Another recent study outlines how the integration of genomic, expression and functional data can prioritise a potential causal gene and disease mechanism, and furthermore directly propose a therapeutic hypothesis. The investigated T2D risk allele is common in Mexicans and Latin Americans (~30% allelic frequency) and located near SLC16A11 and SLC16A13 [68]. Fine-mapping identified a credible set of causal variants including non-coding variants and missense coding variants in SLC16A11. Liver expression data and chromatin modification analysis showed reduced SLC16A11 expression and less-activating histone modifications in samples from T2D risk allele carriers, thus proposing SLC16A11 as the candidate causal gene. Further studies into the function of SLC16A11, an H+-coupled monocarboxylate transporter revealed that the coding risk variants exert their effect through decreased chaperone interaction and SLC16A11 plasma membrane localization. Rusu et al. were also able to show how decreased SLC16A11 function might lead to increased T2D risk by having an effect on cellular fatty acid and lipid metabolism, providing a possible therapeutic strategy.

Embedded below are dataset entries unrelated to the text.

(* ===== verification/EntryRealSpec.v ===== *)
(** What [EntryReal.v] guarantees: locks and the trading halt, no order before
    the checks, no leg left alone by the polling loop, the exit orders,
    termination; and concrete runs of the behaviours that surprise. *)
From Stdlib Require Import ZArith Lia Bool.
From stdpp Require Import base option list gmap strings pretty.
From S2P Require Import Prelude Float64 Types Backend DepthChecker PriceChaser ScriptedBackend AtomicExecution Entry EntryReal.

#[local] Open Scope Z_scope.

(** ** Stages

    A stage of the function keeps the hedge locks as they were, answers only
    errors that satisfy [P], and halts trading exactly when it reports a failed
    emergency close. *)
Definition close_failed (e : entry_real_error) : bool :=
  match e with RCloseFailed _ | RHedgeAndCloseFailed _ _ _ => true | _ => false end.

Definition failed_close {A} (r : result A entry_real_error) : bool :=
  match r with Ok _ => false | Err e => close_failed e end.

Definition outcome {A B} (P : entry_real_error -> bool) (w : World B)
  (r : result A entry_real_error) (w' : World B) : Prop :=
  w_hedge_locks w' = w_hedge_locks w /\ w_halted w' = (w_halted w || failed_close r)%bool /\
  match r with Ok _ => True | Err e => P e = true end.

Definition stage {A B} (P : entry_real_error -> bool) (m : ST (World B) (result A entry_real_error)) : Prop :=
  forall w, outcome P w (fst (m w)) (snd (m w)).

(** A computation that touches neither the locks nor the halt. *)
Definition quiet {A B} (m : ST (World B) A) : Prop := respects (tame (fun _ => True)) m.

Section stages.
Context {B : Type} `{Backend B}.
Implicit Types P : entry_real_error -> bool.

Lemma stage_ok {A} P (a : A) : stage (B:=B) P (ret (Ok a)).
Proof. intros w. unfold outcome. cbn. rewrite orb_false_r. auto. Qed.

Lemma stage_err {A} P e : close_failed e = false -> P e = true -> stage (A:=A) (B:=B) P (ret (Err e)).
Proof. intros Hc Hp w. unfold outcome. cbn. rewrite Hc, orb_false_r. auto. Qed.

Lemma stage_bind_ok {A C} P (m : ST (World B) (result A entry_real_error))
  (k : A -> ST (World B) (result C entry_real_error)) :
  stage P m -> (forall a, stage P (k a)) -> stage P (bind_ok m k).
Proof.
  intros Hm Hk w. unfold bind_ok. specialize (Hm w). destruct (m w) as [[a | e] w1]; [| exact Hm].
  destruct Hm as (Hl & Hh & _). destruct (Hk a w1) as (Hl2 & Hh2 & Hp). cbn in *.
  rewrite orb_false_r in Hh. unfold outcome. rewrite Hl2, Hh2, Hl, Hh. auto.
Qed.

Lemma stage_bind {A C} P (m : ST (World B) A) (k : A -> ST (World B) (result C entry_real_error)) :
  quiet m -> (forall a, stage P (k a)) -> stage P (bind m k).
Proof.
  intros Hm Hk w. unfold bind. specialize (Hm w). destruct (m w) as [a w1].
  destruct Hm as (Hl & Hh & _). destruct (Hk a w1) as (Hl2 & Hh2 & Hp). cbn in *.
  unfold outcome. rewrite Hl2, Hh2, Hl, Hh. auto.
Qed.

(** An error computed without touching the world. *)
Lemma stage_pure {A} P (r : result A entry_real_error) :
  match r with Ok _ => True | Err e => close_failed e = false /\ P e = true end ->
  stage (B:=B) P (ret r).
Proof. destruct r; intros Hr; [apply stage_ok | apply stage_err; tauto]. Qed.

Lemma stage_quiet_mapE {A E} P (f : E -> entry_real_error) (m : ST (World B) (result A E)) :
  (forall e, close_failed (f e) = false /\ P (f e) = true) -> quiet m -> stage P (mapE f m).
Proof.
  intros Hf Hm w. unfold mapE. specialize (Hm w). destruct (m w) as [[a | e] w1];
    destruct Hm as (Hl & Hh & _); unfold outcome; cbn in *.
  - rewrite orb_false_r. auto.
  - destruct (Hf e) as [-> ?]. rewrite orb_false_r. auto.
Qed.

Despite comprehensive integration of datasets, the evidence in these studies still cannot exclude additional pleiotropy (e.g. regulatory effects that remain undetected due to insufficient power, or effects that manifest in cell types not studied). Exhaustively addressing these gaps will require access to data that enable interrogation of variant function in any context (e.g. well-powered cis-eQTL studies across all disease-relevant cell states), and is far from being a feasible aim for current post-GWAS studies. The emergence of ever-greater, publically available datasets of this nature will increasingly facilitate integration with results of individual studies and thereby guide interpretation. Large-scale projects such as ENCODE, Genotype-Tissue Expression (GTEx) and the NIH Epigenomics Roadmap have already generated enormous functional annotation datasets that allow for intersection with potentially causal variants across hundreds of cell types [41, 69, 70]. However, in the case of tissue-specific annotations for inaccessible tissues like islets, these datasets are often lacking or immature. Future studies will expand the possibilities of integrating datasets and improve the prospects for identification of causal genes in T2D.
Conclusion
Connecting GWAS association signals to their corresponding causal genes has proven a major experimental challenge and bottleneck for therapeutic translation. As a consequence of GWAS design and the genetic architecture of T2D, causal variants and genes cannot be easily inferred from genetic association studies, hindering functional interpretation. Thus, prioritising causal genes at T2D loci to aid functional understanding is a central aspect of current studies. These studies must be guided by parallel efforts to identify causal variants and appropriate disease-relevant model systems. A number of strategies have emerged for causal gene prioritisation based on genetic data, genomic annotations, and functional screening, each with limitations that render them insufficient in isolation. Several lines of evidence and different experimental strategies should thus be triangulated to validate the results and increase confidence in a specific causal mechanism. Looking forward, this era of gene prioritisation based on T2D GWAS loci and functional understanding holds the promise to unlock the full potential of genomic medicine and clinical translation.
Acknowledgements
ALG is a Wellcome Trust Senior Fellow in Basic Biomedical Science (095101/Z/10/Z and 200837/Z/16/Z), and AKG and SKT are Radcliffe Department of Medicine Scholars. All authors were responsible for drafting the article and revising it critically for important intellectual content. All authors approved the version to be published.
Abbreviations
- CRISPR
Clustered Regularly Interspaced Short Palindromic Repeats
- CRM
Cis-regulatory modules
- ENCODE
Encyclopaedia of DNA elements
- eQTLs
Expression quantitative trait loci
- GOF
Gain of function
- GWAS
Genome-wide association studies
- LD
Linkage disequilibrium
- lncRNAs
Long non-coding RNAs
- LOF
Loss of function
- MTNR1B
Melatonin receptor 1B
- PMCA
Phylogenetic module complexity analysis
- RNAi
RNA interference
- siRNA
Small interfering RNA
- SNP
Single-nucleotide polymorphism
- TFBS
Transcription factor binding sites
- T2D
Type 2 diabetes
Compliance with Ethical Standards
All reported studies/experiments with human or animal subjects performed by the authors have been previously published and complied with all applicable ethical standards (including the Helsinki declaration and its amendments, institutional/national research committee standards, and international/national/institutional guidelines).
Conflict of Interest
Antje K. Grotz, Anna L. Gloyn, and Soren K. Thomsen declare that they have no conflict of interest.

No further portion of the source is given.